Chegando lá eu só disse para o Gabriel: Gabriel, vem do meu lado que eu te escondo (porque ele que estava com a sacola da pizza). Foi só eu dizer isso que... o meu calçado estava molhado de neve, e o piso da recepção do hotel era tipo um porcelanato. Caí deitada no chão!!! Mas vocês não imaginam o tombo!!! Escorrei e fui com tudo, e fiquei lá, estendida no chão morrendo de rir. O Gabriel ficou preocupado, ele nunca sabe se eu estou chorando ou rindo. Resultado: chamamos a atenção de todo mundo!!! Mas não nos falaram nada sobre a pizza, ainda bem! Mas o tombo foi histórico, pena que não tem fotos!!! hahaha!
Trocamos também nossos presentes de Valentine's Day (dia dos namorados europeu).
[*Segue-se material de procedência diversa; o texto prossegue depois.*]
(** * camview: the V4L2 capture core (src/camera.cpp, src/camera.h)

    A shallow embedding of the capture stream of camview.  The C++ code
    talks to the kernel through [stat], [v4l2_open], [v4l2_ioctl],
    [v4l2_mmap], [calloc], [poll], [v4l2_munmap] and [v4l2_close].  The
    kernel and the device are the environment: they are modelled by a
    [world] that holds a script of answers (one per call whose result the
    code inspects), the current [errno] and the trace of calls issued so
    far.  Every function of camera.cpp becomes a computation in the monad
    [M] over that world.

    What is assumed of the environment: a call that fails (a negative
    result) sets [errno]; a control operation that is to be issued again
    (it returned -1 with EINTR or EAGAIN) has done nothing to the
    structure it was handed.  Any other control operation, failed or
    not, may have rewritten that structure in any way.  Nothing else is
    assumed: the device may grant any number of buffers, report any
    length, and the mapping call may return any address.

    Not modelled: what the program prints.  The log macros of log.h are
    calls of printf, which may change [errno]; the [errno] of a world is
    the one the last failed call of this embedding left, which, where a
    line was logged since, is the value from before the logging.

    The command line of src/main.cpp ([init_context] and what it calls)
    is embedded too, on top of [create_stream] and [start].  [strchr]
    and [atoi] are the C library's, modelled after the C standard; what
    the program prints is not modelled; the OpenGL part of main.cpp is
    left out. *)

From Stdlib Require Import Ascii.
From stdpp Require Import base numbers list strings relations pretty.

Open Scope Z_scope.

(** ** Machine integers

    The fixed-width unsigned types of the source, as [Z] with the
    wrap-around of a C++ conversion written out. *)

Definition u8 (x : Z) : Z := x mod 2 ^ 8.

Definition u16 (x : Z) : Z := x mod 2 ^ 16.

Definition u32 (x : Z) : Z := x mod 2 ^ 32.

Definition u64 (x : Z) : Z := x mod 2 ^ 64.

(** ** Constants

    The first two are camera.cpp's own; the others come from the system
    headers the file includes (Linux values). *)

Definition POLL_TIMEOUT_MS : Z := 1000.

Definition BUFFERS_CNT : Z := 2.

Definition EINTR : Z := 4.

Definition EAGAIN : Z := 11.

Definition POLLIN : Z := 1.

Definition MAP_FAILED : Z := -1.

Definition NULL : Z := 0.

Definition S_IFMT : Z := 61440.

Definition S_IFCHR : Z := 8192.

Definition O_RDWR : Z := 2.

Definition O_NONBLOCK : Z := 2048.

Definition V4L2_BUF_TYPE_VIDEO_CAPTURE : Z := 1.

Definition V4L2_MEMORY_MMAP : Z := 1.

Definition V4L2_FIELD_ANY : Z := 0.

Definition S_ISCHR (mode : Z) : bool := Z.land mode S_IFMT =? S_IFCHR.

(** The ioctl requests camera.cpp issues. *)
Inductive request : Type :=
| VIDIOC_S_FMT
| VIDIOC_REQBUFS
| VIDIOC_QUERYBUF
| VIDIOC_QBUF
| VIDIOC_DQBUF
| VIDIOC_STREAMON
| VIDIOC_S_PARM.

#[global] Instance request_eq_dec : EqDecision request.
Proof. solve_decision. Defined.

(** ** Data of camera.h and camera.cpp *)

(** [struct image] (camera.h). *)
Record image : Type := mk_image {
  img_id : Z;
  img_w : Z;
  img_h : Z;
  img_data : Z;
  img_bytes : Z;
  img_sec : Z;
  img_nsec : Z
}.

(** [struct params] (camera.h): [w], [h] are 16 bits, [fps] 8, [fmt] 32. *)
Record params : Type := mk_params {
  p_w : Z;
  p_h : Z;
  p_fps : Z;
  p_fmt : Z
}.

(** [struct buffer_view] (camera.cpp). *)
Record buffer_view : Type := mk_buffer_view {
  bv_data : Z;
  bv_size : Z
}.

(** [struct frame] (camera.cpp); the array behind [buf] is a list. *)
Record frame : Type := mk_frame {
  fr_w : Z;
  fr_h : Z;
  fr_bufcnt : Z;
  fr_buf : list buffer_view
}.

(** The fields of the kernel's [struct v4l2_buffer] the code touches. *)
Record v4l2_buffer : Type := mk_v4l2_buffer {
  vb_index : Z;
  vb_type : Z;
  vb_bytesused : Z;
  vb_sequence : Z;
  vb_tv_sec : Z;
  vb_tv_usec : Z;
  vb_memory : Z;
  vb_offset : Z;
  vb_length : Z
}.

Record v4l2_format : Type := mk_v4l2_format {
  fmt_type : Z;
  fmt_width : Z;
  fmt_height : Z;
  fmt_pixelformat : Z;
  fmt_field : Z
}.

Record v4l2_requestbuffers : Type := mk_v4l2_requestbuffers {
  req_count : Z;
  req_type : Z;
  req_memory : Z
}.

Record v4l2_streamparm : Type := mk_v4l2_streamparm {
  par_type : Z;
  par_numerator : Z;
  par_denominator : Z
}.

(** [class device] (camera.cpp). *)
Record device : Type := mk_device {
  dev_fd : Z;
  dev_frame : frame;
  dev_buf : v4l2_buffer
}.

(** [class stream] holds a reference to the device it owns. *)
Record stream : Type := mk_stream {
  dev_ : device
}.
(** X10. Changing an interest and then setting it back to the value it had
    returns the state exactly as it was, records created or deleted on the
    way included. *)
Theorem change_and_restore_interest st h key k v :
  reachable st ->
  is_Some (fileHandlerToFileHandlerSm st !! h) ->
  (interest_is k h key v;; interest_is k h key (current_interest st h key k)) st
  = Returned tt st.
Proof.
  intros Hreach [node Hh].
  destruct (reachable_registered _ _ _ Hreach Hh) as (g & obj & HI & Hg & Hnn & Hobj & Hds).
  pose proof (Inv_well_kept _ _ _ _ HI Hobj) as Hwk.
  erewrite interest_is_then by done.
  rewrite after_interest_overwrite by done.
  rewrite (current_interest_flags_at _ _ _ _ _ _ Hh Hobj).
  rewrite after_interest_current by done.
  by rewrite with_heap_id.
Qed.

(** X13. [get_file_descriptor_sm] on a registered handler returns the
    pointer to a record under the descriptor in the handler's node.  The
    record carries the descriptor number; one that was there keeps its
    interests, key and owner, a new one has no interest set and the node as
    owner.  Nothing else changes. *)
Theorem get_file_descriptor_sm_serves_record st h node obj key :
  fileHandlerToFileHandlerSm st !! h = Some node ->
  node ≠ null ->
  heap st !! node = Some obj ->
  ∃ st' r, get_file_descriptor_sm h key st = Returned (node, key) st' ∧
    fileHandlerToFileHandlerSm st' = fileHandlerToFileHandlerSm st ∧
    fileHandlerSmToFileHandler st' = fileHandlerSmToFileHandler st ∧
    descriptor_states st' h !! key = Some r ∧
    descriptor (fileDescriptor r) = key ∧
    (∀ k, flag k (fileDescriptor r) = flags_at obj key k) ∧
    (∀ r0, obj !! key = Some r0 -> fd r = fd r0 ∧ fileHandlerSm r = fileHandlerSm r0) ∧
    (obj !! key = None -> fd r = key ∧ fileHandlerSm r = node) ∧
    (∀ key', key' ≠ key -> descriptor_states st' h !! key' = obj !! key') ∧
    (∀ node', node' ≠ node -> heap st' !! node' = heap st !! node').
Proof.
  intros Hh Hnn Hobj.
  exists (with_heap st (<[node := <[key := served key node obj]> obj]> (heap st))),
         (served key node obj).
  split; [by apply get_file_descriptor_sm_eval|].
  do 2 (split; [done|]).
  rewrite (descriptor_states_with_heap _ _ _ _ _ Hh).
  split; [apply lookup_insert_eq|].
  split; [apply served_descriptor|].
  unfold served, flags_at.
  destruct (obj !! key) as [r0|] eqn:Hr0; cbn.
  - split; [by intros []|]. split; [by intros ? [= <-]|]. split; [done|].
    split; [intros key' Hne; by rewrite lookup_insert_ne|].
    intros node' Hne. by rewrite lookup_insert_ne.
  - split; [by intros []|]. split; [done|]. split; [done|].
    split; [intros key' Hne; by rewrite lookup_insert_ne|].
    intros node' Hne. by rewrite lookup_insert_ne.
Qed.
Ganhei dois dvds, um da Beyoncé e outro da Amy Winehouse!!! Ameiiii!!!! O da Beyoncé já vimos no hotel, muito bom, um show no Staple Center em Los Angeles, no mesmo lugar onde foi velado Michael Jackson, sabe?? Estava lotadooo, e eu fiquei com mais vontade ainda de ver um show dela! Que pena que foi justo agora quando eu não estava no Brasil, teria ido em um com certeza!!! É minha cantora favorita!
No dia seguinte acordamos cedo e, depois do café da manhã (que era uma delícia), fomos passear! Pegamos o trem até a Cidade Velha. Lá sim vimos Praga... coisa linda a arquitetura, todas as casinhas seguindo um mesmo padrão... parecia que ainda estávamos na Idade Média. Começando pelo pórtico da Cidade Velha, que já era lindo.

Lá entramos pelas ruelinhas da Old Town e fomos passeando por tudo... uma ruazinha mais bonita e charmosa que a outra. Até que chegamos na Praça da Cidade Velha, que estava com um clima muito de cidade de interior, cheia de banquinhas vendendo pão com linguiça, pães em formato de rolinhos, vinho quente e várias outras coisas. E sem falar que estava cheio de turistas, ou seja, nos sentimos em casa.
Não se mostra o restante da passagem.